■ **Exercise brief**
Collect all lines containing the word "world" from the data.

■ **Extracted entries**
Definition required_errors (attributesArray : list Json.value) (prefix : string) (given : list Json.value) : list string :=
  concat (imap (fun i a =>
    if CastHelper.truthy (Json.get "isRequired" a) && negb (CastHelper.truthy (value_for a given))
    then [prefix +:+ "attributes." +:+ pretty i +:+ ".Attribute " +:+ template_value (Json.get "attributeName" a) +:+ " is required"] else []) attributesArray).

(** The attributes of an Indy payload, its own and those of each of its offers *)
Definition indy_checks (attributesArray : list Json.value) (attributes credentialOffer : option Json.value) : result unit :=
  _ ← (match attributes with
       | Some (Json.JArr given) =>
           let attrError := required_errors attributesArray "" given in
           if bool_decide (given <> []) && bool_decide (attrError <> []) then Throw (bad_request (String.concat "," attrError)) else Ok tt
       | _ => Ok tt
       end);
  match credentialOffer with
  | Some (Json.JArr offers) =>
      given ← mapM (fun o => if bool_decide (attributesArray = []) then Ok [] else elements (Json.get "attributes" o) "find") offers;
      let credefError := concat (imap (fun index l => required_errors attributesArray ("credentialOffer." +:+ pretty index +:+ ".") l) given) in
      if bool_decide (credefError <> []) then Throw (bad_request (String.concat "," credefError)) else Ok tt
  | _ => Ok tt
  end.

(** [JSON.parse] of the attributes of a template *)
Definition parse_attributes (text : string) : result Json.value :=
  match JsonParse.parse text with Some v => Ok v | None => Throw (js_error "Unexpected token in JSON") end.

Definition schema_attribute (a : Json.value) : ISchemaAttributes :=
  SchemaAttribute (template_value (Json.get "attributeName" a)) (template_value (Json.get "schemaDataType" a)) (CastHelper.truthy (Json.get "isRequired" a)).

(** [validateAndUpdateIssuanceDates] of [cast.helper.ts] on the offers themselves *)
Definition issuance_date (offer : Json.value) : result string :=
  c ← required "credential" offer "issuanceDate";
  match Json.get "issuanceDate" c with Some (Json.JStr s) => Ok s | _ => Throw (TypeError "split") end.

Definition set_property (k : string) (v o : Json.value) : Json.value :=
  match o with Json.JObj fs => Json.JObj (Json.set_field k v fs) | _ => o end.

Definition redate (offer : Json.value) (date : string) : Json.value :=
  match Json.get "credential" offer with
  | Some c => set_property "credential" (set_property "issuanceDate" (Json.JStr date) c) offer
  | None => offer
  end.

Definition update_offers (reading : nat -> Z) (credentialOffer : option Json.value) : result (list Json.value) :=
  offers ← elements credentialOffer "map";
  dates ← mapM issuance_date offers;
  Ok (zip_with redate offers (validateAndUpdateIssuanceDates reading dates)).

Section delivery.
Context {env : Coordinator.Env} {ag : Agents} {st : Storage} {ids : RunUuid} {dep : Deployment}.
Variable run : nat.

Notation prog := (prog world).

(** The exception that replaces the error of another party *)
Definition nats_exn (e : exn) : exn := Exn HttpException (exn_message e) None None.

Definition nats_send {A} (answer : list call -> result A) (c : call) : eff world A := fun w =>
  let w' := called c w in
  (match answer (calls w') with Ok a => Ok a | Throw e => Throw (nats_exn e) end, w').
Definition natsCall {A} (answer : list call -> result A) (c : call) : prog A := step (nats_send answer c).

■ **Reply**
Notation prog := (prog world).
Definition nats_send {A} (answer : list call -> result A) (c : call) : eff world A := fun w =>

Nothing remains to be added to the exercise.